I am a Pediatric Rheumatologist at Boston Children’s Hospital and an Assistant Professor of Pediatrics at Harvard Medical School. My research interest is in site-specific autoimmune diseases, including autoimmune uveitis, with a special emphasis on tissue resident memory T cells and how they contribute to joint-specific memory and arthritis flares.
I obtained my MD/PhD degree from the David Geffen School of Medicine at UCLA. My PhD work helped to define the pleotropic function of galectin-1 and dendritic cells in both immune defense and in the regulation of immune activity. I completed my pediatric residency and pediatric rheumatology fellowship at Boston Children’s Hospital where I joined Dr. Peter Nigrovic’s research group. For the last 8 years, I have been investigating the physiological basis of “joint-specific memory” in arthritis, the biologic phenomenon in which arthritis flares in previously inflamed joints in a pattern that is unique to an individual patient and is stable over time. We established that long-lived tissue resident memory T cells (TRM) develop in arthritic joints and remain in joint during remission. Importantly, TRM are key mediators of arthritis flares and depleting these cells can attenuate flares in mouse models of arthritis. My interest is in defining the drivers of chronic, recalcitrant arthritis and identifying novel approaches to durable arthritis control.

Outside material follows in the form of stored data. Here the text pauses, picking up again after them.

Lemma main_exports_what_the_fetcher_yields_witness :
  let a := Cli.Args (Some "out.jsonl") None false false in
  let walk := fetch_all_documents three_pages 2 "token" (World ∅ tt) in
  walk.1.1 = OutOfFuel ∧
  ∃ e w' fs' acts res,
    main three_pages 2 (Some "token") a (World ∅ tt) ∅ = (e, w', fs', acts) ∧
    append_to_file (yielded walk.2) "out.jsonl" None false false ∅
    = (res, fs', file_acts acts) ∧
    ∃ rest, walk.2 = fetch_acts acts ++ rest.
Proof.
  intros a walk. split; [reflexivity|].
  apply (main_exports_what_the_fetcher_yields three_pages 2 "token" a (World ∅ tt) ∅
           walk.1.1 walk.1.2 walk.2); [done|reflexivity].
Defined.

Lemma main_ends_as_the_exporter_witness :
  let a := Cli.Args None None false false in
  (main (constant_service (JObj [("results", JArr [])])) 1 (Some "token") a (World ∅ tt) ∅).1.1.1
  = match (append_to_file [] "readwise_export.csv" None false false ∅).1.1 with
    | inr _ => Returns
    | inl err => Raises err
    end.
Proof.
  intros a.
  apply (main_ends_as_the_exporter (constant_service (JObj [("results", JArr [])])) 1
           "token" a (World ∅ tt) ∅
           (World {[ cache_key JNull := JObj [("results", JArr [])] ]} tt)
           [EvGet [] "token"; EvStore (cache_key JNull) (JObj [("results", JArr [])])]);
    [done|reflexivity].
Defined.

Lemma fetch_error_ends_main_after_partial_export_witness :
  let page := [("results", JArr [JInt 1; JInt 2]); ("nextPageCursor", JStr "c1")] in
  let service (calls : nat) (params : pydict) (token : string) : json * nat :=
    (JObj match calls with O => page | S _ => [("detail", JStr "no more")] end,
     S calls) in
  let a := Cli.Args (Some "out.jsonl") None false false in
  let walk := fetch_all_documents service 5 "token" (World ∅ 0%nat) in
  ∃ acts,
    main service 5 (Some "token") a (World ∅ 0%nat) ∅
    = (Raises (ApiError (JObj [("detail", JStr "no more")])), walk.1.2,
       {[ "out.jsonl" := "1" +:+ Py.chr Py.LF +:+ "2" +:+ Py.chr Py.LF ]}, acts) ∧
    file_acts acts
    = [IoExists "out.jsonl"; IoOpen "out.jsonl" "a";
       IoWrite "out.jsonl" ("1" +:+ Py.chr Py.LF);
       IoWrite "out.jsonl" ("2" +:+ Py.chr Py.LF)] ∧
    fetch_acts acts = walk.2.
Proof.
  intros page service a walk.
  apply (fetch_error_ends_main_after_partial_export service 5 "token" a
           (World ∅ 0%nat) ∅ (ApiError (JObj [("detail", JStr "no more")]))
           walk.1.2 walk.2); [done|reflexivity|reflexivity|done].
Defined.

Lemma main_default_destination_witness :
  main three_pages 3 (Some "token")
    (Cli.Args (Some "exports/all.jsonl") None true false) (World ∅ tt) ∅
  = main three_pages 3 (Some "token")
      (Cli.Args (Some "exports/all.jsonl") (Some Cli.jsonl) true false) (World ∅ tt) ∅.
Proof.
  apply (proj2 (main_default_destination three_pages) 3%nat (Some "token")
           "exports/all.jsonl" "all" Cli.jsonl true false (World ∅ tt) ∅);
    by vm_compute.
Defined.

Lemma main_raises_before_fetching_witness :
  main three_pages 3 (Some "token") (Cli.Args (Some "notes/export.txt") None false false)
    (World ∅ tt) {[ "notes/export.txt" := "kept" ]}
  = (Raises (UnsupportedFormat "txt"), World ∅ tt, {[ "notes/export.txt" := "kept" ]}, []).
Proof.
  apply (proj2 (main_raises_before_fetching three_pages) 3%nat "token"
           "notes/export.txt" "export" "txt" false false (World ∅ tt)
           {[ "notes/export.txt" := "kept" ]}); by vm_compute.
Defined.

Most rheumatoid arthritis and juvenile idiopathic arthritis patients experience episodic arthritis flares and require life-long medications to control their disease. We have identified tissue resident memory T cells (TRM) in arthritic joints. TRM are long-lived immune cells that remains in joint tissue during remission and act as key mediators of arthritis flares. Notably, we demonstrated in animal models that depleting these cells can attenuate arthritis flares. Thus, understanding how TRM form in the joint will help us design new therapies that can prevent arthritis flares. Our findings suggest that inflammatory cytokines can stimulate cells in the joint tissue to promote TRM formation. Using a newly developed three-dimensional organoid model of human joint tissue, we will interrupt these mediators of TRM differentiation and test novel approaches to prevent flares in experimental models of arthritis.